7 Deadly Mistakes To Avoid When Selling A Business
- Not knowing your business's true market value
Different buyers will have different perceptions of value and some will pay far more than others. Unless you know your business's range of value up-front, you are handicapped in the selling process. Knowing your business's key value drivers and the range of market value is always the best starting point when evaluating whether to sell your business and at what price.
- Asking an unrealistic price for your business
This arguably is hard for many sellers to understand, but the fact remains we are in an "information age" where buyers can source all types of information on business sales and business values within minutes. With key information at the buyer's hand, your business offering is at a distinct disadvantage by asking a price that is "out of the ballpark."
- Lack of deal structure expertise
When you have limited knowledge about the available alternatives for structuring the sale of your business, you are at a costly disadvantage. Items such as leverage buy-outs, leases, royalties, earn-outs, consulting agreements, non-compete contracts can add immeasurable value and security to both buyer and seller alike.
- Failure to maintain confidentiality
Confidentiality is vital to the selling of a business. If employees know that you are selling and ownership changes are coming, they may seek other opportunities. Competitors may use this confidential information as a selling tool against you. Vendors may not continue to extend favorable terms. Profitability and market value of your business may be irreparably harmed.
- Failure to continue running your business
It is important to maintain your business at peak operating capacity. The performance and productivity of your business is what you are really selling. Time taken from managing your business to sell it will have a toll on the business and as a direct result lower its market value.

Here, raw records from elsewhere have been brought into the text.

(* ===== verification/SchedulerExamples.v ===== *)
(** The thread system of a processor of three cores, evaluated.

    The core 0 is the master; there are two idle threads (1 and 2) and room for four
    user threads (3 to 6).  The kernel pool has ten pages, for the stacks of five
    threads.  The state of the cores is the list of wake-ups. *)

From S2P Require Import Prelude.
From S2P Require Import Hlib.
From S2P Require Import MemLayout.
From S2P Require Import Kpool.
From S2P Require Import ThreadBase.
From S2P Require Import Cond.
From S2P Require Import CondSpec.
From S2P Require Import Thread.
From S2P Require Import ThreadSpec.
From S2P Require Import ThreadOps.
From S2P Require Import Sleep.
From S2P Require Import ThreadSteps.
From S2P Require Import Scheduler.
From S2P Require Import MailboxExamples.

Definition mem_threads : MemLayout := {|
  VADDR_BITS := 16; PAGE_SHIFT := 4; PAGE_SIZE := 16; PAGE_MASK := -16;
  UBASE_VIRT := 256; UBASE_PHYS := 512; UMEM_SIZE := 128;
  KBASE_VIRT := 0; KMEM_SIZE := 64;
  KPOOL_VIRT := 64; KPOOL_PHYS := 64; KPOOL_SIZE := 160;
  FRAME_BITS := 16;
|}.

Lemma mem_threads_laws : MemLayoutLaws mem_threads.
Proof. split; vm_compute; done. Qed.

Definition cores_three : CoreHw := {|
  cores := list Z;
  CORES_NUM := 3;
  core_wakeup := fun c l => l ++ [c];
  core_start := fun c l => (0, l);
  context_create := fun u k l => 32;
  context_save := fun me l => 33;
  thread_ctx_addr := fun i => 1 + i `mod` 32;
  thread_idle_addr := 40;
|}.

#[local] Existing Instances mem_threads mem_threads_laws cores_three.

Lemma cores_three_laws : CoreHwLaws cores_three TargetOpenRISC.
Proof.
  split; [done|done|done|]. intros i. pose proof (Z.mod_pos_bound i 32 ltac:(done)) as Hb.
  unfold mm_is_kaddr_on, mm_is_kaddr. cbn -[Z.modulo]. split; [lia|]. apply orb_true_iff. left. apply andb_true_iff. lia.
Qed.
#[local] Existing Instance cores_three_laws.

Definition tm_start : tm :=
  Tm [] (thread_master 50 :: replicate 6 thread_unused) (replicate 7 COND_INITIALIZER) 1 1 false [] []
    (ScheduleQueue 0 None None (SEMAPHORE_INITIALIZER 0)) false (replicate 21 (ExitValue KTHREAD_NULL_TID 0)) 0
    (Kpool (replicate 10 0) (replicate 10 tt)) (SleepQueues false (replicate 7 (KTHREAD_NULL_TID, COND_INITIALIZER))).

Lemma pool_fresh : kpool_wf (Kpool (replicate 10 0) (replicate 10 tt)).
Proof. split; [done|]. split; [done|]. apply Forall_replicate. by left. Qed.

Lemma tm_start_static : tm_static 50 tm_start.
Proof. split; try done. apply pool_fresh. Qed.

Abbreviation yield := (thread_yield TargetOpenRISC).


(** The initialised system; three threads created; the first two run on cores 1 and 2. *)
Definition tm_ready : tm := Eval vm_compute in outcome_state (thread_init tm_start) tm_start.
Definition tm_one : tm := Eval vm_compute in outcome_state (thread_create 60 0 tm_ready) tm_ready.
Definition tm_two : tm := Eval vm_compute in outcome_state (thread_create 61 0 tm_one) tm_one.
Definition tm_three : tm := Eval vm_compute in outcome_state (thread_create 62 0 tm_two) tm_two.
Definition tm_four : tm := Eval vm_compute in outcome_state (yield 1 tm_three) tm_three.
Definition tm_five : tm := Eval vm_compute in outcome_state (yield 2 tm_four) tm_four.

Lemma tm_ready_ok : sched_ok TargetOpenRISC tm_ready [] ∅.
Proof.
  assert (E : thread_init tm_start = Done tt tm_ready) by (vm_compute; reflexivity).
  exact (wp_Done _ _ _ _ _ E (thread_init_spec TargetOpenRISC 50 tm_start tm_start_static (fun _ _ => eq_refl))).
Qed.

Lemma steps_ok s s' A A' q q' :
  sched_ok TargetOpenRISC s q A -> rtc (tm_step TargetOpenRISC) (s, A) (s', A') ->
  linked (threads s') (sq_head (sched_queue s')) q' -> sched_ok TargetOpenRISC s' q' A'.
Proof.
  intros Hok Hrtc Hq. assert (Hex : exists q, sched_ok TargetOpenRISC s' q A').
  { by apply (tm_steps_ok TargetOpenRISC (s, A) (s', A') q). }
  destruct Hex as [x Hx]. by rewrite (linked_fun _ _ _ _ Hq (qo_head _ _ (so_queue _ _ _ _ Hx))).
Qed.

Lemma tm_three_steps : rtc (tm_step TargetOpenRISC) (tm_ready, ∅) (tm_three, ∅).
Proof.
  eapply rtc_l; [by apply (tstep_create _ 60 0 (inr 3) tm_ready tm_one)|].
  eapply rtc_l; [by apply (tstep_create _ 61 0 (inr 4) tm_one tm_two)|].
  apply rtc_once. by apply (tstep_create _ 62 0 (inr 5) tm_two tm_three).
Qed.

Lemma tm_three_ok : sched_ok TargetOpenRISC tm_three [3; 4; 5] ∅.
Proof. eapply (steps_ok tm_ready); [apply tm_ready_ok|apply tm_three_steps|]. simpl. repeat (split; [done|eexists; split; [done|]]). done. Qed.

Lemma tm_five_ok : sched_ok TargetOpenRISC tm_five [5] ∅.
Proof.
  eapply (steps_ok tm_three); [apply tm_three_ok| |].
  - eapply rtc_l; [apply (tstep_yield _ 1 1 (inr 3) tm_three tm_four); [done|by eexists|done|vm_compute; reflexivity]|].
    apply rtc_once. apply (tstep_yield _ 2 2 (inr 4) tm_four tm_five); [done|by eexists|done|vm_compute; reflexivity].
  - simpl. split; [done|]. eexists. by split.
Qed.

Lemma scheduler_fifo_witness :
  wp (kseq (map yield [2; 1; 2])) (fun rs s' =>
    rs = [inr 3; inr 4; inr 5] /\
    forall i me, last [2; 1; 2] = Some me -> last rs = Some (inr i) -> runs (threads s') me i) tm_three.
Proof.
  apply (scheduler_fifo TargetOpenRISC tm_three [3; 4; 5] ∅ [2; 1; 2] tm_three_ok); [|done].
  assert (H1 : core_awake tm_three ∅ 1) by (split; [done|]; exists 1; split; [by eexists|done]).
  assert (H2 : core_awake tm_three ∅ 2) by (split; [done|]; exists 2; split; [by eexists|done]).
  by repeat (apply Forall_cons; split; [done|]).
Defined.

Lemma thread_yield_race_witness :
  wp (n ← yield_select 1 3;
      other ← yield 2;
      now ← yield_switch TargetOpenRISC 1 3 n;
      mret (other, now))
     (fun res s' => res = (inr 4, 5) /\
        linked (threads s') (sq_head (sched_queue s')) [4] /\
        (exists h, aget (threads s') 4 = Some h /\ state h = THREAD_STOPPED) /\
        get_curr 2 0 (threads s') None = Some 3 /\ get_curr 1 0 (threads s') None = Some 5) tm_five.
Proof.
  apply (thread_yield_race TargetOpenRISC tm_five ∅ 3 5 4 1 2 tm_five_ok); try done; by eexists.
Defined.

Lemma thread_retval_roundtrip_witness :
  wp (thread_save_retval 77 3;;
      kseq (map (fun x => thread_save_retval (fst x) (snd x)) [(88, 4); (0, 5)]);;
      thread_search_retval 3) (fun r _ => r = 77) tm_three.
Proof.
  apply (thread_retval_roundtrip (C := cores_three) tm_three 77 3 (Thread 3 (-1) THREAD_STARTED 0 60 32 (Some 4)) [(88, 4); (0, 5)]); try done.
  - by repeat constructor.
  - apply Forall_cons. split; [by eexists|]. apply Forall_cons. split; [by eexists|done].
Defined.

(** Thread 1 sleeps on the semaphore of the queue, which is then raised. *)
Definition sem_asleep : tm :=
  Eval vm_compute in outcome_state (semaphore_down_try queue_sem set_queue_sem 1 tm_start) tm_start.
Definition sem_raised : tm := Eval vm_compute in outcome_state (semaphore_up queue_sem set_queue_sem sem_asleep) sem_asleep.

(* ===== verification/SingleExamples.v ===== *)
(** Runs of the thread system of cores that run one thread each, at which the properties
    of SingleSteps.v are applied. *)

From S2P Require Import Prelude.
From S2P Require Import Hlib.
From S2P Require Import ThreadBase.
From S2P Require Import Thread.
From S2P Require Import SingleThread.
From S2P Require Import SingleSteps.
From S2P Require Import MailboxExamples.

Import Single.

(** Three cores, of which core 2 does not start. *)
Definition cores_busy : CoreHw := {|
  cores := list Z;
  CORES_NUM := 3;
  core_wakeup := fun c l => l ++ [c];
  core_start := fun c l => if c =? 2 then (-16, l) else (0, l);
  context_create := fun u k l => 32;
  context_save := fun me l => 33;
  thread_ctx_addr := fun i => 1 + i;
  thread_idle_addr := 40;
|}.
#[local] Existing Instance cores_busy.

Definition cores_busy_reset : CoreReset := {| core_release := fun c l => (0, l); core_reset := fun c l => l |}.
#[local] Existing Instances cores_busy_reset.

Definition single_start : tm :=
  Tm [] (Thread 0 0 THREAD_RUNNING 0 50 0 None :: replicate 2 (Thread (-1) 0 THREAD_NOT_STARTED 0 0 0 None))
    (replicate 3 COND_INITIALIZER) 1 1 false [] [] (ScheduleQueue 0 None None (SEMAPHORE_INITIALIZER 0)) false
    (replicate 9 (ExitValue KTHREAD_NULL_TID 0)) 0 (Kpool.Kpool [] []) (SleepQueues false []).

(** The master creates thread 1, whose core starts, and then thread 2; thread 1 joins
    thread 2, and no attempt to start core 2 succeeds. *)
Definition single_one : tm := Eval vm_compute in outcome_state (create_begin 60 0 single_start) single_start.
Definition single_two : tm := Eval vm_compute in outcome_state (create_begin 61 0 single_one) single_one.
Definition single_wait : tm := Eval vm_compute in outcome_state (thread_join_begin 1 2 single_two) single_two.

Definition single_stuck : config :=
  Config single_wait (<[0 := Creating 2 2 0]> (<[1 := Asleep 2 2]> ∅)) ∅ ∅ ∅.

Lemma single_trials n (P : gmap Z phase) c0 :
  P !! 0 = Some (Creating 2 2 n) -> reachable c0 50 (Config single_wait P ∅ ∅ ∅) ->
  reachable c0 50 (Config single_wait (<[0 := Creating 2 2 0]> P) ∅ ∅ ∅).
Proof.
  revert P. induction n as [|n IH]; intros P Hp Hr; [by rewrite insert_id|].
  rewrite <- (insert_insert_eq P 0 (Creating 2 2 0) (Creating 2 2 n)). apply IH; [by rewrite lookup_insert_eq|].
  eapply ReachStep; [exact Hr|]. by eapply (StBusy single_wait P ∅ ∅ ∅ 0 2 2 n).
Qed.

Lemma single_stuck_reachable : reachable [] 50 single_stuck.
Proof.
  set (P0 := {[0 := Idle]} : gmap Z phase). set (P1 := <[0 := Creating 1 1 5]> P0). set (P2 := <[1 := Idle]> (<[0 := Idle]> P1)).
  set (P3 := <[0 := Creating 2 2 5]> P2). set (P4 := <[1 := Asleep 2 2]> P3).
  assert (R0 : reachable [] 50 (Config single_start P0 ∅ ∅ ∅)) by (by apply ReachInit).
  assert (R1 : reachable [] 50 (Config single_one P1 ∅ ∅ ∅)) by (eapply ReachStep; [exact R0|by apply (StCreate _ _ _ _ _ 0 60 0)]).
  assert (R2 : reachable [] 50 (Config single_one P2 ∅ ∅ ∅)) by (eapply ReachStep; [exact R1|by apply (StStart _ _ _ _ _ _ _ 1 4)]).
  assert (R3 : reachable [] 50 (Config single_two P3 ∅ ∅ ∅)) by (eapply ReachStep; [exact R2|by apply (StCreate _ _ _ _ _ 0 61 0)]).
  assert (R4 : reachable [] 50 (Config single_wait P4 ∅ ∅ ∅)) by (eapply ReachStep; [exact R3|by apply StSleep]).
  apply (single_trials 5) in R4; [|done]. replace (<[0 := Creating 2 2 0]> P4) with (phases single_stuck) in R4; [done|by vm_compute].
Qed.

- Failure to seek professional assistance and consultation
There are legal, financial, marketing and a whole host of vital considerations that must be addressed in the selling process. If you are struggling with the decision to hire a professional intermediary to help sell your business, consider the likelihood of one or more of these unintended outcomes happening to you if you decide to go it alone:
- Paying more in taxes than you might otherwise have had to;
- Selling at below market value;
- Financing of unqualified buyers with the increased risk of not getting paid;
- Spending time and money during the sales process while still not getting your businesses sold;
- Ending up with poor legal documentation resulting in legal problems.
- Waiting Too Long
Many business owners wait too long to sell their business. We are seeing this in this during this economic downturn and ones in the past. Housing, auto, retail, and tourism-related companies for the most part are performing below expected levels. Many of these industries and companies may face several years of market softness before experiencing a strong rebound. That leaves a large number of business owners at retirement age that may have a significantly lower business value. Timing of when to sell your business underscores the importance of having an exit plan ready and understanding the risks of waiting. On average it takes a year to sell a business that is profitable and correctly priced.